Art. 190f Infractions à des dispositions qui ont force obligatoire générale Les infractions sont les mêmes que pour l’assurance-maladie sociale (cf. commentaire de l’art. 35c OSAMal). Les infractions intentionnelles sont punies d’une amende de 100 000 francs au plus, comme dans l’assurance-maladie sociale, alors que celui qui agit par négligence encourt une amende de 50 000 francs au plus (art. 86 al. 1bis et 2 LSA). La négligence est ainsi plus sévèrement réprimée dans l’assu- rance-maladie complémentaire.

3.3 Annexe

L’annexe contient les dispositions de l’accord de branche concernant l’activité des intermédiaires qui ont force obligatoire.
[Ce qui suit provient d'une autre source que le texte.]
Definition py_float (s : string) : result PyNum :=
  match float_of_string s with
  | Some q => Ok (PyFloat q)
  | None => Raise (ValueError s)
  end.

(** [row[key]] *)
Definition row_get (row : Row) (key : string) : result string :=
  match row !! key with
  | Some s => Ok s
  | None => Raise (KeyError key)
  end.

(** The first loop of [read_nsys_report]. *)
Definition reports_of_metrics (required_metrics : list string) : list string :=
  foldl (λ reports_required metric,
           match nsys_metrics_to_reports !! metric with
           | Some reports => (reports_required ++ reports)%list
           | None => reports_required
           end) [] required_metrics.

(** [list(set(reports_required))] *)
Definition reports_required (required_metrics : list string) : list string :=
  elements (list_to_set (reports_of_metrics required_metrics) : gset string).

Fixpoint join (sep : string) (xs : list string) : string :=
  match xs with
  | [] => ""
  | [x] => x
  | x :: xs' => x ++ sep ++ join sep xs'
  end.

Definition nsys_cmd (reports : list string) (report_path : string) : string :=
  "nsys stats --report " ++ join "," reports
  ++ " --timeunit ns --force-export=true --format csv --output . --force-overwrite=true "
  ++ report_path.

Definition csv_path (w : Env) (report_path report : string) : string :=
  os_path_stem w report_path ++ "_" ++ report ++ ".csv".

(** The loop that reads one CSV per required report. *)
Fixpoint read_csvs (w : Env) (files : string → option (list Row))
    (report_path : string) (reports : list string)
    (csv_contents : gmap string (list Row)) : IO (gmap string (list Row)) :=
  match reports with
  | [] => mret csv_contents
  | report :: reports' =>
      let path := csv_path w report_path report in
      match files path with
      | None => io_raise (RuntimeError ("Expected CSV report not found at " ++ path))
      | Some rows =>
          io_emit (EvReadCsv path);;
          read_csvs w files report_path reports' (<[report := rows]> csv_contents)
      end
  end.

Definition million : PyNum := PyInt 1000000.

(** The body of the loop over the rows of the per-kernel summary. *)
Definition kernel_row (acc : list PyNum * list string) (row : Row)
  : result (list PyNum * list string) :=
  t ← row_get row "Total Time (ns)";
  ns ← py_float t;
  ms ← py_truediv ns million;
  name ← row_get row "Kernel Name";
  Ok ((fst acc ++ [ms])%list, (snd acc ++ [name])%list).

Definition metrics_map (kernel_duration : list PyNum) (kernel_names : list string)
    (sum_kernel_duration nvtx_range_duration : PyNum) : gmap string value :=
  list_to_map
    [ ("nsys_kernel_durations", VList ((λ duration, VStr (str duration)) <$> kernel_duration));
      ("nsys_kernel_names", VList (VStr <$> kernel_names));
      ("nsys_gpu_kernel_sum", VNum sum_kernel_duration);
      ("nsys_nvtx_range_duration", VNum nvtx_range_duration);
      ("nsys_launch_overhead", VNum (py_sub nvtx_range_duration sum_kernel_duration));
      ("nsys_num_of_kernels", VNum (PyInt (Z.of_nat (length kernel_names)))) ].

(** Everything between reading the CSVs and selecting the requested keys. *)
Definition analyze (csv_contents : gmap string (list Row)) : result (gmap string value) :=
  '(kernel_duration, kernel_names, sum_kernel_duration) ←
    match csv_contents !! "nvtx_kern_sum" with
    | Some rows =>
        acc ← foldM kernel_row rows ([], []);
        Ok (fst acc, snd acc, py_sum (fst acc))
    | None => Ok ([], [], PyInt 0)
    end;
  nvtx_range_duration ←
    match csv_contents !! "nvtx_sum" with
    | Some rows =>
        py_assert (Z.of_nat (length rows) =? 1) "";;
        row ← match rows !! 0%nat with
              | Some row => Ok row
              | None => Raise (KeyError "list index out of range")
              end;
        t ← row_get row "Total Time (ns)";
        ns ← py_float t;
        py_truediv ns million
    | None => Ok (PyInt 0)
    end;
  let metrics_map :=
    metrics_map kernel_duration kernel_names sum_kernel_duration nvtx_range_duration in
  py_assert (bool_decide (dom metrics_map = dom nsys_metrics_to_reports))
    "Mismatch between metrics_map keys and nsys_metrics_to_reports keys.";;
  Ok metrics_map.

(** [results.update({metric: metrics_map[metric] for metric in
    required_metrics if metric in metrics_map})] on the empty [results]. *)
Definition select (required_metrics : list string) (metrics_map : gmap string value)
  : gmap string value :=
  foldl (λ results metric,
           match metrics_map !! metric with
           | Some v => <[metric := v]> results
           | None => results
           end) ∅ required_metrics.
(** Whatever the outcome, [connected] of the basic class leaves the
    vector as it is. *)
Lemma UFB_connected_pure ord fuel x y p :
  match UnionFindBasic.connected ord fuel x y p with
  | Ok _ p' | Throw _ p' | Fault p' => p' = p
  | Diverge => True
  end.
Proof.
  assert (∀ u v,
    match (a ← UnionFindBasic.find fuel u;
           b ← UnionFindBasic.find fuel v;
           mret (bool_decide (a = b)) : M (list Z) bool) p with
    | Ok _ p' | Throw _ p' | Fault p' => p' = p
    | Diverge => True
    end ∧
    match (b ← UnionFindBasic.find fuel v;
           a ← UnionFindBasic.find fuel u;
           mret (bool_decide (a = b)) : M (list Z) bool) p with
    | Ok _ p' | Throw _ p' | Fault p' => p' = p
    | Diverge => True
    end) as Hboth.
  { intros u v. unfold mbind, M_bind.
    pose proof (UFB_find_pure fuel u p) as Hu.
    pose proof (UFB_find_pure fuel v p) as Hv.
    split.
    - destruct (UnionFindBasic.find fuel u p) as [ru pu|e pu|pu|]; try done.
      subst pu. by destruct (UnionFindBasic.find fuel v p) as [rv pv|e pv|pv|].
    - destruct (UnionFindBasic.find fuel v p) as [rv pv|e pv|pv|]; try done.
      subst pv. by destruct (UnionFindBasic.find fuel u p) as [ru pu|e pu|pu|]. }
  destruct ord; [apply (Hboth x y)|apply (Hboth x y)].
Qed.

Lemma UFB_run_merged fuel c p p' :
  forest p → UnionFindBasic.run fuel c p = Ok tt p' →
  p' = p ∧ UnionFindBasic.united c = [] ∨
  ∃ x y, UnionFindBasic.united c = [[x; y]] ∧ merged p x y p'.
Proof.
  intros Hf H. destruct c as [x|x y|ord x y]; simpl in H.
  - apply bind_Ok_inv in H as (r & p1 & [-> _]%UFB_find_Ok & [= <-]). by left.
  - right. exists x, y. split; [done|]. by eapply UFB_unite_merged.
  - apply bind_Ok_inv in H as (b & p1 & [-> _]%UFB_connected_Ok & [= <-]).
    by left.
Qed.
Il s’agit des points suivants :

- Interdiction de la prospection téléphonique à froid (chiffre 6 de l’accord) - Limite supérieure de l’indemnisation des intermédiaires (chiffre 9 de l’accord) - Obligation d’établir, de signer et de faire signer le procès-verbal d’entretien de conseil avec le client (chiffre 8 de l’accord)

4 Entrée en vigueur

La présente ordonnance entre en vigueur en même temps que la loi fédérale sur la réglementation de l’activité des intermédiaires d’assurance, le 1er janvier 2024.